A redução do colesterol LDL é uma parte importante da prevenção secundária. Pela primeira vez, as “estrelas cadentes” da terapia lipídica, os inibidores PCSK9, foram capazes de demonstrar uma redução nos eventos cardiovasculares. O estudo FOURIER foi portanto o tema principal no ACC 2017 em Washington.
Ao mesmo tempo que a apresentação no congresso, os resultados há muito esperados foram publicados online no New England Journal of Medicine [1]. Sabe-se há já algum tempo que o inibidor PCSK9 Evolocumab investigado no estudo reduz o colesterol LDL para níveis anteriormente não atingidos. Tal como o LDL, o PCSK9 atraca nos receptores LDL dos hepatócitos. O complexo formado difunde-se para o interior da célula, onde se encontra completamente degradado. Como isto reduz o número de receptores LDL na superfície celular, há menos receptores disponíveis para a captação de LDL a partir do sangue. Ao ligar-se selectivamente ao PCSK9, a evolocumab aumenta o número de receptores LDL nas células hepáticas, o que por sua vez permite que mais colesterol LDL seja removido do sangue. São possíveis reduções sustentáveis nos níveis de colesterol LDL de 60% ou mais. Como resultado, a substância activa foi também aprovada na Suíça desde 2016 – como adjunto da dose máxima tolerável de estatina (com/sem outras terapias de redução de lipídios) em adultos com hipercolesterolemia familiar heterozigótica grave ou com doença cardiovascular aterosclerótica clínica, bem como em adultos e adolescentes com 12 anos ou mais com hipercolesterolemia familiar homozigótica. Em cada caso sob a condição de uma redução adicional do colesterol LDL necessária.

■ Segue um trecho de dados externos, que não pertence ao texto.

(** * mozbp: Firefox credential store codec and mutation

    A shallow embedding of [mozbp.py] (a fork of ffpass).  Python values are
    modelled as follows.

    - [bytes] is a list of [byte]; indexing a [bytes] object yields an [int],
      which is a [Z] here.
    - [str] is a [string] holding the UTF-8 encoding of the text, so that
      [str.encode()] is the identity on the underlying bytes and
      [bytes.decode()] is a validity check.  A [str] that holds a lone
      surrogate, which [str.encode()] rejects, has no representation: a
      text is one whose bytes are valid UTF-8.
    - exceptions are the constructors of [exn]; a computation that can raise
      returns a [result].
    - a [dict] with string keys is a [gmap string _]: dicts are taken up to
      [==], the insertion order of their keys is not represented.
    - the third-party and standard-library primitives the program calls
      (hashlib, hmac, Crypto.Cipher.DES3, pyasn1, base64) form the
      interface [Libs]; what the program relies on is stated in [LibsLaws]. *)

From Stdlib Require Import ZArith Lia.
From Stdlib.Strings Require Import Byte.
From stdpp Require Import base option list gmap strings.

Local Open Scope Z_scope.

(** ** Exceptions and the error monad *)

Inductive exn : Set :=
  | NoDatabase          (* class NoDatabase(Exception), line 38 *)
  | WrongPassword       (* class WrongPassword(Exception), line 42 *)
  | AssertionError      (* a failed [assert] *)
  | IndexError          (* sequence index out of range *)
  | KeyError            (* missing dict key *)
  | ValueError          (* list.index miss, bytes() out of range, DES3 misuse *)
  | StopIteration       (* next() on an exhausted cursor *)
  | AttributeError      (* method missing on an ASN.1 object *)
  | PyAsn1Error         (* der_decode on malformed input *)
  | TypeError           (* an operand of the wrong type *)
  | BinasciiError       (* b64decode on malformed input *)
  | UnicodeDecodeError. (* bytes.decode() on invalid UTF-8 *)

Inductive result (A : Type) : Type :=
  | Ok (a : A)
  | Err (e : exn).
Arguments Ok {A} a.
Arguments Err {A} e.

#[global] Instance exn_eq_dec : EqDecision exn.
Proof. solve_decision. Defined.

#[global] Instance result_ret : MRet result := @Ok.
#[global] Instance result_bind : MBind result := fun A B f m =>
  match m with
  | Ok a => f a
  | Err e => Err e
  end.

(** A library call that fails raises the exception [e]. *)
Definition raising {A} (e : exn) (o : option A) : result A :=
  match o with
  | Some a => Ok a
  | None => Err e
  end.

Definition is_Ok {A} (r : result A) : Prop := exists a, r = Ok a.
Definition is_Err {A} (r : result A) : Prop := exists e, r = Err e.

(** ** Python sequences *)

Abbreviation bytes := (list byte).

#[global] Instance byte_eq_dec : EqDecision byte := Byte.byte_eq_dec.

Definition int_of_byte (c : byte) : Z := Z.of_N (Byte.to_N c).

(** [len(xs)] *)
Definition py_len {A} (xs : list A) : Z := Z.of_nat (length xs).

(** [xs[i]], negative indices count from the end. *)
Definition py_getitem {A} (xs : list A) (i : Z) : result A :=
  let j := if i <? 0 then i + py_len xs else i in
  if (j <? 0) || (py_len xs <=? j) then Err IndexError
  else raising IndexError (xs !! Z.to_nat j).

Além disso, a seguinte frase pode ser encontrada na informação pericial original: “O efeito da Repatha sobre morbidade e mortalidade cardiovascular não foi demonstrado”. Na verdade, a questão permaneceu em aberto até 2017. Muito foi escrito sobre o assunto, muito foi conjecturado com base em dados exploratórios. Agora é claro: Evolocumab é capaz de reduzir a taxa de eventos cardiovasculares. Os resultados do ensaio da fase III chamado FOURIER foram recebidos positivamente no congresso. No entanto, o anticorpo não reduziu a taxa de mortalidade.
Redução de risco até 20%
27’564 doentes de alto risco com doença cardiovascular aterosclerótica clinicamente evidente e um colesterol LDL de pelo menos 70 mg/dl resp. 1,8 mmol/l foram aleatorizados para receber ou evolocumab (na dose aprovada) ou placebo durante um período médio de observação de aproximadamente dois anos – em cada caso como adição à terapia de estatina existente com/sem ezetimibe. Em média, os participantes tinham 63 anos de idade e eram na sua maioria homens. De acordo com a definição de doença cardiovascular aterosclerótica clinicamente evidente, 81,1% tinha um historial de enfarte do miocárdio, 19,4% tinha um AVC não hemorrágico e 13,2% tinha PAOD sintomático. Este foi, portanto, um estudo de prevenção secundária.
Também em FOURIER, os participantes conseguiram uma redução significativa de 59% no colesterol LDL com o inibidor PCSK9 em comparação com o placebo. Esta diferença foi, sem surpresas, significativa. No início do estudo, os valores medianos eram 92 mg/dl (quase 70% dos pacientes já estavam a ser tratados intensivamente com estatinas nesta altura) – após 48 semanas, eram 30 mg/dl (redução de 2,4 mmol/l para 0,78 mmol/l). A lipoproteína(a) familiar, que é um factor de risco independente para doenças cardiovasculares, também foi reduzida em 27% pelo anticorpo.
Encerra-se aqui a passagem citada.